This repository contains a Python script to programmatically scrape benchmark data from the Vals.ai Benchmarks website. The goal is to provide a structured, machine-readable dataset of LLM performance metrics (Accuracy, Cost Input/Output, Latency) across various benchmarks, updated daily.
The scraped data is stored in a JSON file (benchmarks_data.json
) in this repository, allowing for easier analysis, comparison, and visualization of different Large Language Models and their providers.
- Scrapes all available benchmark links from the main Vals.ai benchmarks page.
- Visits each benchmark page to extract detailed model data.
- Uses Selenium to dynamically load and capture all available benchmark entries on each page, ensuring comprehensive data collection beyond initial view limits.
- Parses Model Name, Company (from SVG icon filename), Accuracy, Cost Input, Cost Output, and Latency for each model.
- Stores the collected data in a structured JSON format.
- Includes a timestamp for when the data was last updated.
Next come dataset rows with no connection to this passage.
(* ===== verification/LargePipe.v ===== *)
(** The large-file pipeline (src/workers.c, [large_reader_main],
    [large_writer_main], [start_large_file_copy], [finish_large_file_ctx]):
    readers claim ranges of the source and fill chunk buffers, writers drain
    them into the temporary file, and a finalizer joins both and commits.

    One [act] is one critical section under ctx->lock, one positioned read of
    a whole batch, or one positioned write; [lstep] runs it when it is
    enabled.  A thread that waits on free_cond or ready_cond sleeps until a
    signal or a broadcast reaches it.  The source does not change: a range
    reads as [src].  Buffers are interchangeable, so the free list is its
    length.  What a full or damaged disk does is the [ok] of an [act]. *)

From S2P Require Export Extents.
#[local] Open Scope Z_scope.

(** * Condition variables *)

Inductive signal := Quiet | One | All.
Definition join_signal (a b : signal) : signal := match a with All => All | _ => b end.

Section wake.
Context {P : Type} (parked : P -> bool) (wake : P -> P).
(** [i] is the thread that a signal reaches; when none waits it is lost. *)
Definition wake_up (g : signal) (i : nat) (ps : list P) : option (list P) :=
  match g with
  | Quiet => Some ps
  | All => Some (wake <$> ps)
  | One =>
      if existsb parked ps
      then match ps !! i with Some p => if parked p then Some (<[i := wake p]> ps) else None | None => None end
      else Some ps
  end.
End wake.

(** * State *)

(** A filled [large_buffer_t]: its offset and the bytes still to be written. *)
Record buffer := Buffer { u_off : Z; u_data : bytes }.

(** The part of [large_file_ctx_t] the lock protects. *)
Record pipe_ctx := Pipe {
  k_cur : cursor;            (* next_read_offset, ext_idx *)
  k_free : nat;
  k_ready : list buffer;
  k_failed : bool;
  k_read_done : bool;
  k_active_readers : Z;
  k_active_writers : Z;
  k_free_waiters : Z;
  k_ready_waiters : Z
}.

(** A thread not started yet; at the top of its loop; asleep; woken; with a
    batch of buffers; gone. Of its [n] buffers a writer has those of [todo]
    still to write. *)
Inductive lreader := RUnborn | RTop | RParked | RWoken | RReading (batch : list (Z * Z)) | RExit.
Inductive lwriter := WUnborn | WTop | WParked | WWoken | WWriting (n : nat) (todo : list buffer) | WExit.

(** [start_large_file_copy] starting threads, the finalizer joining them, the
    outcome. *)
Inductive finalizer := Starting | Joining | Finished (committed : bool).

Record lsys := LSys {
  p_pipe : pipe_ctx;
  p_readers : list lreader;
  p_writers : list lwriter;
  p_stop : bool;             (* g_shutdown_requested *)
  p_dest : gmap Z byte;      (* the temporary file *)
  p_fin : finalizer
}.

Definition rparked (p : lreader) : bool := match p with RParked => true | _ => false end.
Definition rwake (p : lreader) : lreader := match p with RParked => RWoken | _ => p end.
Definition wparked (p : lwriter) : bool := match p with WParked => true | _ => false end.
Definition wwake (p : lwriter) : lwriter := match p with WParked => WWoken | _ => p end.

Section pipeline.
Context (extents : option (list (Z * Z))) (bulk_end chunk_size : Z) (src : Z -> byte) (batch_max : nat).

(** * Readers *)

(** [pread] of a whole range. *)
Definition src_range (off len : Z) : bytes := (fun i => src (off + i)) <$> seqZ 0 len.

(** Claim free buffers and ranges for them. *)
Fixpoint claim_batch (n free : nat) (c : cursor) : list (Z * Z) * nat * cursor :=
  match n, free with
  | S n, S free =>
      if decide (cr_next c < bulk_end) then
        let '(off, len, c) := claim_chunk extents bulk_end chunk_size c in
        let '(l, free, c) := claim_batch n free c in ((off, len) :: l, free, c)
      else ([], S free, c)
  | _, _ => ([], free, c)
  end.

Definition mark_large_file_failed_locked (s : pipe_ctx) : pipe_ctx :=
  Pipe (k_cur s) (k_free s) (k_ready s) true (k_read_done s) (k_active_readers s) (k_active_writers s)
    (k_free_waiters s) (k_ready_waiters s).

(** With a free buffer, a failure or nothing left, or asleep. The signals are
    those to free_cond and ready_cond. *)
Definition reader_check (s : pipe_ctx) : pipe_ctx * lreader * signal * signal :=
  let '(Pipe cur free ready failed read_done ar aw fw rw) := s in
  if negb failed && bool_decide (free = 0%nat) && bool_decide (cr_next cur < bulk_end) then
    (Pipe cur free ready failed read_done ar aw (fw + 1) rw, RParked, Quiet, Quiet)
  else if failed || bool_decide (bulk_end <= cr_next cur) then
    let last := bool_decide (ar - 1 = 0) in
    (Pipe cur free ready failed (last || read_done) (ar - 1) aw fw rw, RExit, Quiet, if last then All else Quiet)
  else
    let '(batch, free, cur) := claim_batch batch_max free cur in
    (Pipe cur free ready failed read_done ar aw fw rw, RReading batch, Quiet, Quiet).

(** The first lock hold of a round. *)
Definition reader_top (stop : bool) (s : pipe_ctx) : pipe_ctx * lreader * signal * signal :=
  if stop && negb (k_failed s) then
    let '(s, p, f, r) := reader_check (mark_large_file_failed_locked s) in (s, p, join_signal All f, join_signal All r)
  else reader_check s.
Definition reader_wake (s : pipe_ctx) : pipe_ctx * lreader * signal * signal :=
  let '(Pipe cur free ready failed read_done ar aw fw rw) := s in
  reader_check (Pipe cur free ready failed read_done ar aw (fw - 1) rw).

(** The second one, after reading; [ok] says whether every range was read in
    full. *)
Definition reader_return (ok : bool) (batch : list (Z * Z)) (s : pipe_ctx) : pipe_ctx * lreader * signal * signal :=
  let '(Pipe cur free ready failed read_done ar aw fw rw) := s in
  if failed || negb ok then
    (Pipe cur (free + length batch) ready true (bool_decide (ar - 1 = 0) || read_done) (ar - 1) aw fw rw,
     RExit, All, if ok then Quiet else All)
  else
    (Pipe cur free (ready ++ ((fun '(off, len) => Buffer off (src_range off len)) <$> batch)) failed read_done ar aw fw rw,
     RTop, Quiet, if bool_decide (0 < rw) then One else Quiet).

(** * Writers *)

(** [stop] is g_shutdown_requested as the second load finds it. *)
Definition writer_check (stop : bool) (s : pipe_ctx) : pipe_ctx * lwriter :=
  let '(Pipe cur free ready failed read_done ar aw fw rw) := s in
  let empty := bool_decide (ready = []) in
  if negb failed && empty && negb read_done then (Pipe cur free ready failed read_done ar aw fw (rw + 1), WParked)
  else if stop || (failed && empty) || (empty && read_done) then
    (Pipe cur free ready failed read_done ar (aw - 1) fw rw, WExit)
  else
    let batch := take batch_max ready in
    (Pipe cur free (drop batch_max ready) failed read_done ar aw fw rw, WWriting (length batch) batch).

(** The signal goes to both condition variables. *)
Definition writer_top (stop stop' : bool) (s : pipe_ctx) : pipe_ctx * lwriter * signal :=
  if stop && negb (k_failed s) then (writer_check stop' (mark_large_file_failed_locked s), All)
  else (writer_check stop' s, Quiet).
Definition writer_wake (stop' : bool) (s : pipe_ctx) : pipe_ctx * lwriter * signal :=
  let '(Pipe cur free ready failed read_done ar aw fw rw) := s in
  (writer_check stop' (Pipe cur free ready failed read_done ar aw fw (rw - 1)), Quiet).

(** [pwrite] has accepted [w] bytes of the first buffer. *)
Definition written_part (w : nat) (todo : list buffer) (dest : gmap Z byte) : option (list buffer * gmap Z byte) :=
  match todo with
  | Buffer off data :: todo =>
      if decide (0 < w <= length data)%nat then
        let rest := drop w data in
        Some (match rest with [] => todo | _ => Buffer (off + Z.of_nat w) rest :: todo end, store off (take w data) dest)
      else None
  | [] => None
  end.

(** The batch goes back to the free list. *)
Definition writer_return (ok : bool) (n : nat) (s : pipe_ctx) : pipe_ctx * lwriter * signal * signal :=
  let '(Pipe cur free ready failed read_done ar aw fw rw) := s in
  let g := if bool_decide (0 < fw) then One else Quiet in
  (Pipe cur (free + n) ready (negb ok || failed) read_done ar aw fw rw, if ok then WTop else WExit,
   if ok then g else All, if ok then Quiet else All).

(** * Steps *)

(** [k] is the thread a signal reaches, if one does. *)
Inductive act :=
| AStartReader (i : nat) | AStartWriter (i : nat) | AStarted
| AStartFailed                          (* pthread_create has failed *)
| AReader (i : nat)                     (* first lock hold of a reader *)
| ARead (i : nat) (ok : bool) (k : nat) (* a batch is read, second lock hold *)
| AWriter (i : nat) (stop' : bool)      (* first lock hold of a writer *)
| AWrite (i : nat) (w : nat)            (* a pwrite accepts w bytes *)
| AWritten (i : nat) (ok : bool) (k : nat) (* the batch is done with, second lock hold *)
| AInterrupt                            (* the signal handler *)
| ARequestStop                          (* workers_request_stop, for this file *)
| AFinish (ok : bool).                  (* finish_large_file_ctx after its joins *)

Definition started_r (p : lreader) : bool := match p with RUnborn => false | _ => true end.
Definition started_w (p : lwriter) : bool := match p with WUnborn => false | _ => true end.
Definition gone_r (p : lreader) : bool := match p with RExit => true | _ => false end.
Definition gone_w (p : lwriter) : bool := match p with WExit => true | _ => false end.
Definition unborn_r (p : lreader) : lreader := match p with RUnborn => RExit | _ => p end.
Definition unborn_w (p : lwriter) : lwriter := match p with WUnborn => WExit | _ => p end.

(** Reader [i] becomes [p], then the signals go out. *)
Definition reader_moves (i j k : nat) (r : pipe_ctx * lreader * signal * signal) (y : lsys) : option lsys :=
  let '(s, p, gf, gr) := r in
  rs ← wake_up rparked rwake gf j (<[i := p]> (p_readers y));
  ws ← wake_up wparked wwake gr k (p_writers y);
  Some (LSys s rs ws (p_stop y) (p_dest y) (p_fin y)).
Definition writer_moves (i j k : nat) (r : pipe_ctx * lwriter * signal * signal) (y : lsys) : option lsys :=
  let '(s, p, gf, gr) := r in
  rs ← wake_up rparked rwake gf j (p_readers y);
  ws ← wake_up wparked wwake gr k (<[i := p]> (p_writers y));
  Some (LSys s rs ws (p_stop y) (p_dest y) (p_fin y)).
(** mark_large_file_failed_locked from outside the pipeline. *)
Definition fail_all (y : lsys) : lsys :=
  LSys (mark_large_file_failed_locked (p_pipe y)) (rwake <$> p_readers y) (wwake <$> p_writers y) (p_stop y) (p_dest y) (p_fin y).
Definition set_stop (b : bool) (y : lsys) : lsys := LSys (p_pipe y) (p_readers y) (p_writers y) b (p_dest y) (p_fin y).
Definition set_fin (f : finalizer) (y : lsys) : lsys := LSys (p_pipe y) (p_readers y) (p_writers y) (p_stop y) (p_dest y) f.
Definition set_dest (m : gmap Z byte) (y : lsys) : lsys := LSys (p_pipe y) (p_readers y) (p_writers y) (p_stop y) m (p_fin y).
Definition set_readers (rs : list lreader) (y : lsys) : lsys := LSys (p_pipe y) rs (p_writers y) (p_stop y) (p_dest y) (p_fin y).
Definition set_writers (ws : list lwriter) (y : lsys) : lsys := LSys (p_pipe y) (p_readers y) ws (p_stop y) (p_dest y) (p_fin y).

Definition lstep (a : act) (y : lsys) : option lsys :=
  match a with
  | AStartReader i =>
      match p_fin y, p_readers y !! i with
      | Starting, Some RUnborn => Some (set_readers (<[i := RTop]> (p_readers y)) y)
      | _, _ => None
      end
  | AStartWriter i =>
      match p_fin y, p_writers y !! i with
      | Starting, Some WUnborn =>
          if forallb started_r (p_readers y) then Some (set_writers (<[i := WTop]> (p_writers y)) y) else None
      | _, _ => None
      end
  | AStarted =>
      match p_fin y with
      | Starting => if forallb started_r (p_readers y) && forallb started_w (p_writers y) then Some (set_fin Joining y) else None
      | _ => None
      end
  | AStartFailed =>
      match p_fin y with
      | Starting =>
          let y := fail_all y in
          Some (set_fin Joining (set_writers (unborn_w <$> p_writers y) (set_readers (unborn_r <$> p_readers y) y)))
      | _ => None
      end
  | AReader i =>
      match p_readers y !! i with
      | Some RTop => reader_moves i 0 0 (reader_top (p_stop y) (p_pipe y)) y
      | Some RWoken => reader_moves i 0 0 (reader_wake (p_pipe y)) y
      | _ => None
      end
  | ARead i ok k =>
      match p_readers y !! i with
      | Some (RReading batch) => reader_moves i 0 k (reader_return ok batch (p_pipe y)) y
      | _ => None
      end
  | AWriter i stop' =>
      if p_stop y && negb stop' then None else
      match p_writers y !! i with
      | Some WTop =>
          let '(s, p, g) := writer_top (p_stop y) stop' (p_pipe y) in writer_moves i 0 0 (s, p, g, g) (set_stop stop' y)
      | Some WWoken =>
          let '(s, p, g) := writer_wake stop' (p_pipe y) in writer_moves i 0 0 (s, p, g, g) (set_stop stop' y)
      | _ => None
      end
  | AWrite i w =>
      match p_writers y !! i with
      | Some (WWriting n todo) =>
          '(todo, dest) ← written_part w todo (p_dest y);
          Some (set_dest dest (set_writers (<[i := WWriting n todo]> (p_writers y)) y))
      | _ => None
      end
  | AWritten i ok j =>
      match p_writers y !! i with
      | Some (WWriting n todo) =>
          if ok && negb (bool_decide (todo = [])) then None else writer_moves i j 0 (writer_return ok n (p_pipe y)) y
      | _ => None
      end
  | AInterrupt => if p_stop y then None else Some (set_stop true y)
  | ARequestStop =>
      match p_fin y with
      | Finished _ => None
      | _ => if p_stop y && negb (k_failed (p_pipe y)) then Some (fail_all y) else None
      end
  | AFinish ok =>
      match p_fin y with
      | Joining =>
          if forallb gone_r (p_readers y) && forallb gone_w (p_writers y)
          then Some (set_fin (Finished (ok && negb (k_failed (p_pipe y)))) y) else None
      | _ => None
      end
  end.

Definition lrel (y y' : lsys) : Prop := exists a, lstep a y = Some y'.
Fixpoint lrun (l : list act) (y : lsys) : option lsys :=
  match l with [] => Some y | a :: l => lstep a y ≫= lrun l end.

(** [inflight] buffers, [readers] and [writers] threads. *)
Definition lsys0 (inflight readers writers : nat) : lsys :=
  LSys (Pipe (cursor0 extents bulk_end) inflight [] false false (Z.of_nat readers) (Z.of_nat writers) 0 0)
    (replicate readers RUnborn) (replicate writers WUnborn) false ∅ Starting.
End pipeline.
Arguments lstep : simpl never.

(** A pipeline with one buffer, three readers and a two-chunk file: the reader
    woken last claims nothing and leaves, and nobody wakes the one that is
    still asleep on free_cond. *)
Definition stuck_run : list act :=
  [AStartReader 0; AStartReader 1; AStartReader 2; AStartWriter 0; AStarted;
   AReader 0; AReader 1; AReader 2; ARead 0 true 0; AReader 0;      (* all three asleep *)
   AWriter 0 false; AWrite 0 4096; AWritten 0 true 0;               (* wakes reader 0 *)
   AReader 0; ARead 0 true 0; AReader 0;                            (* the last chunk *)
   AWriter 0 false; AWrite 0 4096; AWritten 0 true 1; AReader 1;    (* wakes reader 1, which leaves *)
   AWriter 0 false].
Definition zero_src (x : Z) : byte := x00.
Example stuck_end :
  (fun y => (p_readers y, p_writers y, p_fin y, k_free (p_pipe y))) <$> lrun None 8192 4096 zero_src 1 stuck_run (lsys0 None 8192 1 3 1) =
  Some ([RExit; RExit; RParked], [WParked], Joining, 1%nat).
Proof. vm_compute. reflexivity. Qed.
- Automated daily updates via GitHub Actions (see Automation).
- Python 3.x installed.
pip
(Python package installer).
- Clone this repository:
git clone https://github.com/lucianosarno/llm-benchmarks-costs-parser.git cd llm-benchmarks-costs-parser
- (Recommended) Create and activate a Python virtual environment:
python3 -m venv .venv source .venv/bin/activate # On Windows use `.venv\Scripts\activate`
- Install the required Python libraries:
pip install -r requirements.txt
To run the scraping script manually:
source .venv/bin/activate # Activate virtual environment if you created one
python vals_parser.py
This script will fetch the latest data and update the benchmarks_data.json file in the root of the repository. Data Output: benchmarks_data.json
The core output of the script is the benchmarks_data.json file. This file contains a JSON object with the following structure:
{
"timestamp_utc": "YYYY-MM-DDTHH:MM:SS.ssssss", // UTC timestamp of the data scrape
"benchmarks": [
{
"benchmark": "benchmark-name-from-url", // e.g., "legal-qa"
"model": "Model Name", // e.g., "Grok 3 Beta"
"company": "Company Name", // e.g., "xAI", "OpenAI"
"accuracy": "Percentage%", // e.g., "88.1%"
"cost_input": "$Value", // e.g., "\$3.00"
"cost_output": "$Value", // e.g., "\$15.00"
"latency": "Value s" // e.g., "3.91 s"
},
// ... more model entries ...
]
}
You can view the latest version of this file directly on GitHub or access its raw content via:
The data collected by this script is used to power interactive dashboards hosted on Zoho Analytics, providing visual insights into LLM performance across benchmarks and providers.
https://analytics.zoho.com/open-view/2732937000006457007
This chart aggregates data by provider, showing average costs across different benchmarks.
https://analytics.zoho.com/open-view/2732937000006459493 This chart provides a detailed view of individual model performance and costs per benchmark.
https://analytics.zoho.com/open-view/2732937000006462636 This chart groups the data by the benchmark categories themselves (e.g., Legal QA, Coding, Reasoning), allowing comparison of how models perform on average within specific domains.
Both embedded charts offer interactive filters to refine the data being displayed:
Located on the chart interface, this filter allows you to set a minimum accuracy threshold. Only models that achieved an accuracy score above this minimum percentage in all benchmarks included in the current view will be shown. This helps focus on top-performing models.
This date filter allows you to select the data from a specific date's scrape. The script saves data with a timestamp_utc, and this filter uses that timestamp to let you view historical snapshots of the benchmark results.
The charts primarily visualize costs based on the 'Cost Input' metric from the scraped data. It's important to note that the raw data in benchmarks_data.json includes both 'Cost Input' and 'Cost Output', which are often proportional or related based on the model's pricing structure. The charts may simplify by focusing on one metric, but the full cost breakdown is available in the source JSON.
The script is configured to run daily using GitHub Actions. This ensures the benchmarks_data.json file is automatically updated with the latest information from Vals.ai without manual intervention.
(Note: This README assumes you will set up the GitHub Action workflow. You'll need to create the .github/workflows directory and a .yml file for the workflow configuration.) Contributing
Contributions are welcome! If you find issues or have suggestions for improvements (e.g., adding more data points, improving parsing robustness), please open an issue or submit a pull request. License
This project is licensed under the MIT License.